La difesa di Kostiantynivka
Mentre a Kiev succedeva tutto questo, più a Ovest, nella regione di Donetsk, le truppe russe infiltrate nel tessuto urbano di Kostiantynivka riuscivano a consolidare le loro teste di ponte e, per ammissione degli stessi media ucraini, a mettere in grossa difficoltà la difesa della città. La tattica usata dai russi è quella ormai abituale per sfuggire alla copertura aerea fornita alle difesa dai droni: piccole pattuglie di al massimo dieci uomini si infiltrano nella città, trovano un riparo, resistono e poi aiutano un altro gruppo a infiltrarsi, e così via. Serve a ridurre le perdite ma, ovviamente, rallenta le operazioni. Anche i russi esagerano costantemente la portata dei risultati ottenuti. Resta però il fatto che, giorno dopo giorno, la porzione di città controllata dai russi lentamente aumenta e quella difesa dagli ucraini altrettanto lentamente diminuisce. A Kostiantynivka si combatte da un anno, il che rende l’idea della dinamica faticosissima delle operazioni russe. Ma resta il fatto che si combatte sempre più a Ovest, cioè sempre più vicini a realizzare quella che il Cremlino considera la conditio sine qua non per acconciarsi a una trattativa: l’uscita totale degli ucraini dalla regione di Donetsk. E intanto, sul resto del fronte, soprattutto a Nord, ogni giorno i russi occupano un altro villaggio. Poca cosa, pochi chilometri di volta in volta, ma in una sola direzione. E se lo scopo della guerra russa è impadronirsi di un territorio strategico (non solo per la posizione ma anche per i giacimenti minerari, le riserve idriche e i terreni agricoli) come il Donbass, la morale è piuttosto chiara.
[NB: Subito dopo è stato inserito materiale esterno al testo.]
(** * FIFO capital-gains matching: a model of [src/data_processor.py]

    The development embeds [DataProcessor] (financial-year derivation,
    FIFO lot matching, per-parcel CGT classification and the per-year
    summary) as Rocq functions and proves the properties the design
    document states about them.  It then covers the display helpers and
    the two frames of [DataProcessor], and the column checks and the side
    standardisation of [FileManager] ([src/file_manager.py]).

    Modelling conventions.
    - A data frame is the list of its rows; a row is the record [Trade].
    - Numeric cells are exact rationals ([Q], compared with [==]); the
      rounding of binary floating point is outside the model.  Where a
      statement would depend on it, it is made for whole numbers of units
      ([whole]), on which binary64 is exact, and the accumulation of the
      summary is given for any arithmetic ([Arith]), binary64 included.
    - [sort_values] keeps rows of equal date in frame order, which
      [DataFrame.sort_values] need not do; statements on a batch that
      could depend on that order are made for every sorting by date
      ([sorts_by_date]).
    - A Python [dict] keyed by strings is a [gmap string _]; a [list]
      mutated in place through an alias is written back to the dict
      explicitly at the point the alias dies.
    - Exceptions are the [Raise] outcome of the [result] monad.
    - [logger.warning] calls are collected as a list of [Warning];
      [logger.debug] calls and the string formatting of dates, holding
      periods and currency amounts are display concerns and are left out
      of the matching, so a [SaleResult] carries the raw value where the
      source stores its rendering; the renderings are modelled on their
      own and applied in [detail_row].
    - An uploaded file is seen through its header and its number of rows
      ([CsvFrame]); parsing the cells of a CSV file is outside the model. *)

From Stdlib Require Import QArith Qabs Qround Lqa ZArith Ascii String DecimalString.
From Stdlib Require Import Sorting.Sorted Permutation.
From Stdlib Require DecimalPos DecimalZ.
From Stdlib Require PrimFloat FloatOps SpecFloat Uint63.
From stdpp Require Import gmap strings list fin_maps.
From Equations Require Import Equations.

(* ===================================================================== *)
(** ** Python primitives *)
(* ===================================================================== *)

Inductive exn : Type :=
  | ZeroDivisionError.

Inductive result (A : Type) : Type :=
  | Ok (a : A)
  | Raise (e : exn).
Arguments Ok {A} a.
Arguments Raise {A} e.

#[global] Instance result_ret : MRet result := fun A a => Ok a.
#[global] Instance result_bind : MBind result := fun A B f m =>
  match m with
  | Ok a => f a
  | Raise e => Raise e
  end.

(** [for x in xs: acc = step(acc, x)] where [step] may raise. *)
Fixpoint foldM {A B : Type} (step : B -> A -> result B) (xs : list A) (acc : B)
  : result B :=
  match xs with
  | [] => Ok acc
  | x :: xs' => acc' ← step acc x; foldM step xs' acc'
  end.

(** [a < b] on numbers. *)
Definition Qltb (a b : Q) : bool := negb (Qle_bool b a).

(** [min(a, b)]: the first argument unless the second is strictly smaller. *)
Definition py_min (a b : Q) : Q := if Qltb b a then b else a.

(** [a / b], raising on a zero divisor. *)
Definition truediv (a b : Q) : result Q :=
  if Qeq_bool b 0 then Raise ZeroDivisionError else Ok (a / b)%Q.

(** [sum(xs)]: left to right, starting from 0. *)
Definition py_sum (xs : list Q) : Q := fold_left Qplus xs 0%Q.

(** [str(n)] for an integer. *)
Definition str (n : Z) : string := NilZero.string_of_int (Z.to_int n).

Definition inspect {A : Type} (a : A) : {b : A | a = b} := exist _ a eq_refl.

(* ===================================================================== *)
(** ** Calendar dates *)
(* ===================================================================== *)

(** The [Trade Date] cell: a calendar date.  Ordering and differences go
    through the proleptic Gregorian day number, as [datetime] computes it. *)
Record date : Type := mkDate { year : Z; month : Z; day : Z }.

Definition is_leap (y : Z) : bool :=
  ((y mod 4 =? 0) && (negb (y mod 100 =? 0) || (y mod 400 =? 0)))%Z.

Definition days_before_year (y : Z) : Z :=
  let y1 := (y - 1)%Z in
  (y1 * 365 + y1 / 4 - y1 / 100 + y1 / 400)%Z.

Definition days_before_month_table : list Z :=
  [0; 31; 59; 90; 120; 151; 181; 212; 243; 273; 304; 334]%Z.

Definition days_before_month (y m : Z) : Z :=
  (nth (Z.to_nat (m - 1)) days_before_month_table 0
   + (if (2 <? m) && is_leap y then 1 else 0))%Z.

Definition toordinal (d : date) : Z :=
  (days_before_year (year d) + days_before_month (year d) (month d) + day d)%Z.

(** [(a - b).days] *)
Definition days_between (a b : date) : Z := (toordinal a - toordinal b)%Z.

(** [a <= b] on dates. *)
Definition date_leb (a b : date) : bool := (toordinal a <=? toordinal b)%Z.
Definition date_le (a b : date) : Prop := (toordinal a <= toordinal b)%Z.
Definition date_lt (a b : date) : Prop := (toordinal a < toordinal b)%Z.

(* ===================================================================== *)
(** ** Rows of the normalised trade frame *)
(* ===================================================================== *)

Record Trade : Type := mkTrade {
  Trade_Date : date;
  Symbol : string;
  Side : string;
  Units : Q;
  Value : Q;
  Fees : Q;
  GST : Q;
  AUD_USD_rate : Q
}.

(** [df[df['Side'] == side]] *)
Definition select_side (side : string) (df : list Trade) : list Trade :=
  filter (fun t => Side t = side) df.

(** [df.sort_values('Trade Date')]: ascending by date.  The library does
    not promise an order among rows of equal date; the model keeps them in
    frame order. *)
Fixpoint insert_by_date (t : Trade) (rows : list Trade) : list Trade :=
  match rows with
  | [] => [t]
  | r :: rows' =>
      if date_leb (Trade_Date t) (Trade_Date r) then t :: rows
      else r :: insert_by_date t rows'
  end.

Definition sort_values (df : list Trade) : list Trade :=
  fold_right insert_by_date [] df.

(* ===================================================================== *)
(** ** [_get_financial_year] *)
(* ===================================================================== *)

Definition _get_financial_year (d : date) : string :=
  if (7 <=? month d)%Z then
    ("FY" ++ str (year d mod 100) ++ "_" ++ str ((year d + 1) mod 100))%string
  else
    ("FY" ++ str ((year d - 1) mod 100) ++ "_" ++ str (year d mod 100))%string.

(** [df['Trade Date'].apply(self._get_financial_year)]: the column
    [process_data] adds to the frame. *)
Definition financial_year_column (df : list Trade) : list string :=
  map (fun t => _get_financial_year (Trade_Date t)) df.

(* ===================================================================== *)
(** ** The lot book *)
(* ===================================================================== *)

Local Open Scope Q_scope.

(** One entry of [available_shares[symbol]]. *)
Record Lot : Type := mkLot {
  lot_date : date;
  lot_units : Q;
  lot_value : Q;
  lot_fees : Q;
  lot_gst : Q;
  lot_rate : Q;
  lot_total_cost : Q
}.

(** One entry of [matched_buys]. *)
Record MatchedBuy : Type := mkMatched {
  mb_date : date;
  mb_units : Q;
  mb_cost : Q
}.

(** One entry of [results]. *)
Record SaleResult : Type := mkSale {
  symbol : string;
  buy_dates : list date;
  sell_date : date;
  units : Q;
  cost_base : Q;
  proceeds : Q;
  total_gain_loss : Q;
  discounted_gain : Q;
  undiscounted_gain : Q;
  capital_loss : Q;
  financial_year : string;
  holding_periods : list Z
}.

Inductive Warning : Type :=
  | NoAvailableShares (sym : string) (at_date : date)
  | NotEnoughShares (units_short : Q).

(** [self.cgt_discount_days] *)
Definition cgt_discount_days : Z := 365%Z.

(** The dict pushed by the first loop of [_match_trades] for one Buy row. *)
Definition lot_of_buy (buy : Trade) : Lot :=
  {| lot_date := Trade_Date buy;
     lot_units := Qabs (Units buy);
     lot_value := Qabs (Value buy);
     lot_fees := Fees buy;
     lot_gst := GST buy;
     lot_rate := AUD_USD_rate buy;
     lot_total_cost := (Qabs (Value buy) + Fees buy + GST buy) * AUD_USD_rate buy |}.

(** Body of [for _, buy in buys.iterrows()]. *)
Definition add_buy (available_shares : gmap string (list Lot)) (buy : Trade)
  : gmap string (list Lot) :=
  let available_shares :=
    match available_shares !! Symbol buy with
    | None => <[Symbol buy := []]> available_shares
    | Some _ => available_shares
    end in
  <[Symbol buy := default [] (available_shares !! Symbol buy) ++ [lot_of_buy buy]]>
    available_shares.

Definition load_buys (buys : list Trade) : gmap string (list Lot) :=
  fold_left add_buy buys ∅.

(* ===================================================================== *)
(** ** The FIFO consumption loop *)
(* ===================================================================== *)

(** The variables the [while] loop of [_match_trades] reads and writes. *)
Record LoopState : Type := mkLoop {
  remaining_to_sell : Q;
  shares_list : list Lot;
  matched_buys : list MatchedBuy;
  cost_base_acc : Q
}.

(** [remaining_to_sell > 0 and shares_list] *)
Definition loop_cond (s : LoopState) : bool :=
  Qltb 0 (remaining_to_sell s) &&
  match shares_list s with [] => false | _ :: _ => true end.

Definition set_units (l : Lot) (u : Q) : Lot :=
  {| lot_date := lot_date l; lot_units := u; lot_value := lot_value l;
     lot_fees := lot_fees l; lot_gst := lot_gst l; lot_rate := lot_rate l;
     lot_total_cost := lot_total_cost l |}.

(** One pass through the body of the [while] loop. *)
Definition loop_body (s : LoopState) : result LoopState :=
  match shares_list s with
  | [] => Ok s
  | oldest_parcel :: rest =>
      let units_from_parcel := py_min (remaining_to_sell s) (lot_units oldest_parcel) in
      portion_of_total ← truediv units_from_parcel (lot_units oldest_parcel);
      let cost_for_these_units := lot_total_cost oldest_parcel * portion_of_total in
      let matched := matched_buys s ++
        [ {| mb_date := lot_date oldest_parcel;
             mb_units := units_from_parcel;
             mb_cost := cost_for_these_units |} ] in
      let cost := cost_base_acc s + cost_for_these_units in
      let remaining := remaining_to_sell s - units_from_parcel in
      let oldest_parcel' :=
        set_units oldest_parcel (lot_units oldest_parcel - units_from_parcel) in
      Ok {| remaining_to_sell := remaining;
            shares_list :=
              if Qle_bool (lot_units oldest_parcel') 0 then rest
              else oldest_parcel' :: rest;
            matched_buys := matched;
            cost_base_acc := cost |}
  end.

(** Termination measure of the loop: every pass either pops the head lot
    or brings [remaining_to_sell] to zero. *)
Definition loop_measure (s : LoopState) : nat :=
  (2 * length (shares_list s) + (if Qltb 0 (remaining_to_sell s) then 1 else 0))%nat.

Lemma Qltb_lt (a b : Q) : Qltb a b = true <-> a < b.
Proof.
  unfold Qltb. rewrite negb_true_iff. split.
  - intros H. apply Qnot_le_lt. intros Hle. apply Qle_bool_iff in Hle. congruence.
  - intros H. destruct (Qle_bool b a) eqn:E; [|reflexivity].
    apply Qle_bool_iff in E. lra.
Qed.

Lemma Qltb_ge (a b : Q) : Qltb a b = false <-> b <= a.
Proof.
  unfold Qltb. rewrite negb_false_iff. apply Qle_bool_iff.
Qed.

Lemma Qle_bool_false (a b : Q) : Qle_bool a b = false <-> b < a.
Proof.
  rewrite <- Qltb_lt. unfold Qltb. destruct (Qle_bool a b); simpl; split; congruence.
Qed.

Lemma Qeq_bool_false (a b : Q) : Qeq_bool a b = false <-> ~ a == b.
Proof.
  split.
  - intros H Heq. apply Qeq_bool_iff in Heq. congruence.
  - intros H. destruct (Qeq_bool a b) eqn:E; [|reflexivity].
    apply Qeq_bool_iff in E. contradiction.
Qed.

Lemma py_min_cases (a b : Q) :
  (b < a /\ py_min a b = b) \/ (a <= b /\ py_min a b = a).
Proof.
  unfold py_min. destruct (Qltb b a) eqn:E.
  - left. split; [now apply Qltb_lt | reflexivity].
  - right. split; [now apply Qltb_ge | reflexivity].
Qed.

Lemma loop_body_decreases (s s' : LoopState) :
  loop_cond s = true -> loop_body s = Ok s' ->
  (loop_measure s' < loop_measure s)%nat.
Proof.
  unfold loop_cond, loop_body, loop_measure.
  destruct s as [r l m c]; simpl.
  destruct l as [|o rest]; [rewrite andb_false_r; discriminate|].
  rewrite andb_true_r. intros Hr. rewrite Hr.
  unfold truediv. destruct (Qeq_bool (lot_units o) 0); [discriminate|].
  simpl. intros [= <-]. simpl.
  destruct (Qle_bool (lot_units o - py_min r (lot_units o)) 0) eqn:E; simpl.
  - destruct (Qltb 0 (r - py_min r (lot_units o))); lia.
  - apply Qle_bool_false in E.
    assert (Qltb 0 (r - py_min r (lot_units o)) = false) as ->; [|lia].
    apply Qltb_ge.
    destruct (py_min_cases r (lot_units o)) as [[_ Hm]|[_ Hm]]; rewrite Hm in *; lra.
Qed.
Adesso il tema vero è vedere quale delle due guerre di logoramento avrà più fiato per procedere. Quella aerea degli ucraini (e delle intelligence occidentali), che colpisce le infrastrutture energetiche russe e che, con il petrolio che torna sugli 80 dollari a barile in seguito agli accordi Usa-Iran, acquista ulteriore peso specifico, sottraendo risorse finanziarie al bilancio russo della Difesa. O quella terrestre dei russi, che prosegue ineluttabile e obbliga gli ucraini a spendere risorse umane che diventano sempre più scarse, come testimonia la continua richiesta di Zelensky ai Paesi europei di rimandare in patria (cioè al fronte) gli uomini validi (tra i 23 e i 60 anni) che vivono come rifugiati nella Ue. Questo è quanto. Tutti i proclami trionfali, dall’una come dall’altra parte, sono quel che sono: propaganda.